(Items listed in a dataset)
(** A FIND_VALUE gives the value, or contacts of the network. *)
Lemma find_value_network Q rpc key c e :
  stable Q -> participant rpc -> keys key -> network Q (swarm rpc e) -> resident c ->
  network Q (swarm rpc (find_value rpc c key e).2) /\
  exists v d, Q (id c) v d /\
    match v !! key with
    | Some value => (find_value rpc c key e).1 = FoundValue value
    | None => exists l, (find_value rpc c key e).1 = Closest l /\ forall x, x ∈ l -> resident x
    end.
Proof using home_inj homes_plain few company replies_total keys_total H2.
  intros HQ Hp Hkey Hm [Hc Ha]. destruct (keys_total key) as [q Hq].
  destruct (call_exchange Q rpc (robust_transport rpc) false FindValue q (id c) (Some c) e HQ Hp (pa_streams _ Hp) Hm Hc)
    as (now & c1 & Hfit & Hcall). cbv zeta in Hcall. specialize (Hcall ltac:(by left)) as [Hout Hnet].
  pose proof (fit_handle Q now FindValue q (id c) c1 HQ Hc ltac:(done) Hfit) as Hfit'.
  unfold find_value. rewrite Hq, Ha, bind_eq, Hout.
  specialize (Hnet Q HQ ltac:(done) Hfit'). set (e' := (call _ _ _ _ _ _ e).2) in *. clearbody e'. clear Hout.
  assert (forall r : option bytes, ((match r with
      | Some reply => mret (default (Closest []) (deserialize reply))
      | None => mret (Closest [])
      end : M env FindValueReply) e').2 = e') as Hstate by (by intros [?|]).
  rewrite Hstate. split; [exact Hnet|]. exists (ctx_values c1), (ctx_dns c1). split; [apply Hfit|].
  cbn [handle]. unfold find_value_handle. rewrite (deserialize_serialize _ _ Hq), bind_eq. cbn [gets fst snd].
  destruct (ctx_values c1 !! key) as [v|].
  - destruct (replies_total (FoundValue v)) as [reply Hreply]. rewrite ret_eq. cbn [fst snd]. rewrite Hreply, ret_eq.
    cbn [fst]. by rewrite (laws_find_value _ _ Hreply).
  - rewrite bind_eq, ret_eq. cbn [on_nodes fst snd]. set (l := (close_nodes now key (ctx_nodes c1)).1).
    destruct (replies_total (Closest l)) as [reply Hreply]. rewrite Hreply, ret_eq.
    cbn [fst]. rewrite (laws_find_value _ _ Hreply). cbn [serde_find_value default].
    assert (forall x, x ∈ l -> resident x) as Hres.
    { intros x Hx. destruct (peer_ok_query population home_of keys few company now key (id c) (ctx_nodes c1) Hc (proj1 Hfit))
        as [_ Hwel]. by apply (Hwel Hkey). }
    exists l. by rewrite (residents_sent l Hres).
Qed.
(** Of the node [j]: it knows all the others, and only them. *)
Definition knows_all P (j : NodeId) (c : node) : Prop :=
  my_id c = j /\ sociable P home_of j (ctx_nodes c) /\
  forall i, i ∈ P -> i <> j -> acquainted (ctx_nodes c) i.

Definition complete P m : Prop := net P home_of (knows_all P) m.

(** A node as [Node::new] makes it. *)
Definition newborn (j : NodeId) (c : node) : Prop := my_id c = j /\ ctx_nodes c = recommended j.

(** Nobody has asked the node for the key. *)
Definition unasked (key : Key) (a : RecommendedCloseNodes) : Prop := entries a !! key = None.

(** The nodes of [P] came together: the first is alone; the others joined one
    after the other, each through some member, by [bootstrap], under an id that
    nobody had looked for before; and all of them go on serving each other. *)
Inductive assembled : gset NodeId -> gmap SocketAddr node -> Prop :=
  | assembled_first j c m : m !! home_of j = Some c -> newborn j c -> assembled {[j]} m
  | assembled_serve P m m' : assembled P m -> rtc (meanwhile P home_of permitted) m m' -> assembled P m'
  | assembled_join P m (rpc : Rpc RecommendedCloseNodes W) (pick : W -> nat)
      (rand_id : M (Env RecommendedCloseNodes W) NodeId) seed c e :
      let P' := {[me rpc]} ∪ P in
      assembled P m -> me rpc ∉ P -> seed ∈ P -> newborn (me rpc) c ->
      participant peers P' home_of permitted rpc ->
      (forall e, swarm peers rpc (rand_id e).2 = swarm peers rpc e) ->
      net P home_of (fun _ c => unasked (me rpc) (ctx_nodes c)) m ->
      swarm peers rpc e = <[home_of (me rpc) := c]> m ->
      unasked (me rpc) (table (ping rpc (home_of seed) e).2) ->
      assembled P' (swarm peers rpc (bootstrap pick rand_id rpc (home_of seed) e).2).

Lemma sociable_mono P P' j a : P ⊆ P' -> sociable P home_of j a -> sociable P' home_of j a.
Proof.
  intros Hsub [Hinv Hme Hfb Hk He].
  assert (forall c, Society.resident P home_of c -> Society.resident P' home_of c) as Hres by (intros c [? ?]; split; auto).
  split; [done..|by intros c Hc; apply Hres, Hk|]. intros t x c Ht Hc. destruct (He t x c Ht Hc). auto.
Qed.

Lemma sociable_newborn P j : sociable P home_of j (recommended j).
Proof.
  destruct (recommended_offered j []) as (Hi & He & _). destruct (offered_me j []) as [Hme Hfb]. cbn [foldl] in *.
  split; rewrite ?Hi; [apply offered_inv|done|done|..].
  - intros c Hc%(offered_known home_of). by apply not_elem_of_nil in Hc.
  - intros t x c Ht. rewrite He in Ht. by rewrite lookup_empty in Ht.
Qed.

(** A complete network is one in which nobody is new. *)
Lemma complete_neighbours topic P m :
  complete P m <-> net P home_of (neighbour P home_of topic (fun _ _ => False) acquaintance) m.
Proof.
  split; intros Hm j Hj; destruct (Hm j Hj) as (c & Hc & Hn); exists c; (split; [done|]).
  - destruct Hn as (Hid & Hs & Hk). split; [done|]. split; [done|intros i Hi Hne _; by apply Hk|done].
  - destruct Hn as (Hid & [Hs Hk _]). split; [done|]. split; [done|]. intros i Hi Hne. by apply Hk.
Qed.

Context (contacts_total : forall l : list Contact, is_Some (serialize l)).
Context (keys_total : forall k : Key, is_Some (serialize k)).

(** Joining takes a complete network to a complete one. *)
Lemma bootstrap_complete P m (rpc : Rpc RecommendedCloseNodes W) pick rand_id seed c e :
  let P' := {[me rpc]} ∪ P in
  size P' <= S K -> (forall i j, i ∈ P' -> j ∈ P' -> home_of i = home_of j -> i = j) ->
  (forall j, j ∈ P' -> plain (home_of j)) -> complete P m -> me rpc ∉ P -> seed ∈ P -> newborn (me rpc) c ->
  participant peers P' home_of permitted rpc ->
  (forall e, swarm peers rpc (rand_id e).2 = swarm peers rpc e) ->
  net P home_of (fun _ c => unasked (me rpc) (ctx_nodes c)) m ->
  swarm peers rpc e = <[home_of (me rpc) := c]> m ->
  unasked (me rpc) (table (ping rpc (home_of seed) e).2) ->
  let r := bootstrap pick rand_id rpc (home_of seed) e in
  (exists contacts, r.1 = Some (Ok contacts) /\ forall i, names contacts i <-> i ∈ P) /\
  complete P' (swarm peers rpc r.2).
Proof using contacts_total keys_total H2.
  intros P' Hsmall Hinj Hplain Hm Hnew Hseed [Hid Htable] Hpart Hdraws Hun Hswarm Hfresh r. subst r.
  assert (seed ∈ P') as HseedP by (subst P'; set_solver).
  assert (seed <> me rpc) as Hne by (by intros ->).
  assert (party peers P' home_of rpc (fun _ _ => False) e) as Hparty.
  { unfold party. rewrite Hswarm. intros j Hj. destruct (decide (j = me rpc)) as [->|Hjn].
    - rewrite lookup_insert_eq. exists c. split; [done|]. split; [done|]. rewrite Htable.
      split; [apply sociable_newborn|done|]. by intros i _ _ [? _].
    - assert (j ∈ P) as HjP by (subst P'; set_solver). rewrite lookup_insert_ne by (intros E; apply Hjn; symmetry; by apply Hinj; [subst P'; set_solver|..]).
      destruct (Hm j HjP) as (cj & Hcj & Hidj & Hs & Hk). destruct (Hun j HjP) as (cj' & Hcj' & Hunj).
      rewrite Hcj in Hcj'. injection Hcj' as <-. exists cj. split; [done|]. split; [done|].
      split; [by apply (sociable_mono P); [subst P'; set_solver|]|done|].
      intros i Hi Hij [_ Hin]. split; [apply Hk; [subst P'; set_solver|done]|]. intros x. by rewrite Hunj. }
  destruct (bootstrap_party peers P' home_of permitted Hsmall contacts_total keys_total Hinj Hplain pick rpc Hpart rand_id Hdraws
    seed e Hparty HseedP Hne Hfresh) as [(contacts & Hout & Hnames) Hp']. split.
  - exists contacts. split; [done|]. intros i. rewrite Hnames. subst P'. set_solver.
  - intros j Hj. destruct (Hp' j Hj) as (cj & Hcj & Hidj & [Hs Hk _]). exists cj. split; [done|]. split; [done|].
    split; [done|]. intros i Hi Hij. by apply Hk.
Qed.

* _BRIEF_: In the entries above, locate every line with the word "None" and copy it.

* _ANSWER SPACE_:
    | None => exists l, (find_value rpc c key e).1 = Closest l /\ forall x, x ∈ l -> resident x
      | None => mret (Closest [])
Definition unasked (key : Key) (a : RecommendedCloseNodes) : Prop := entries a !! key = None.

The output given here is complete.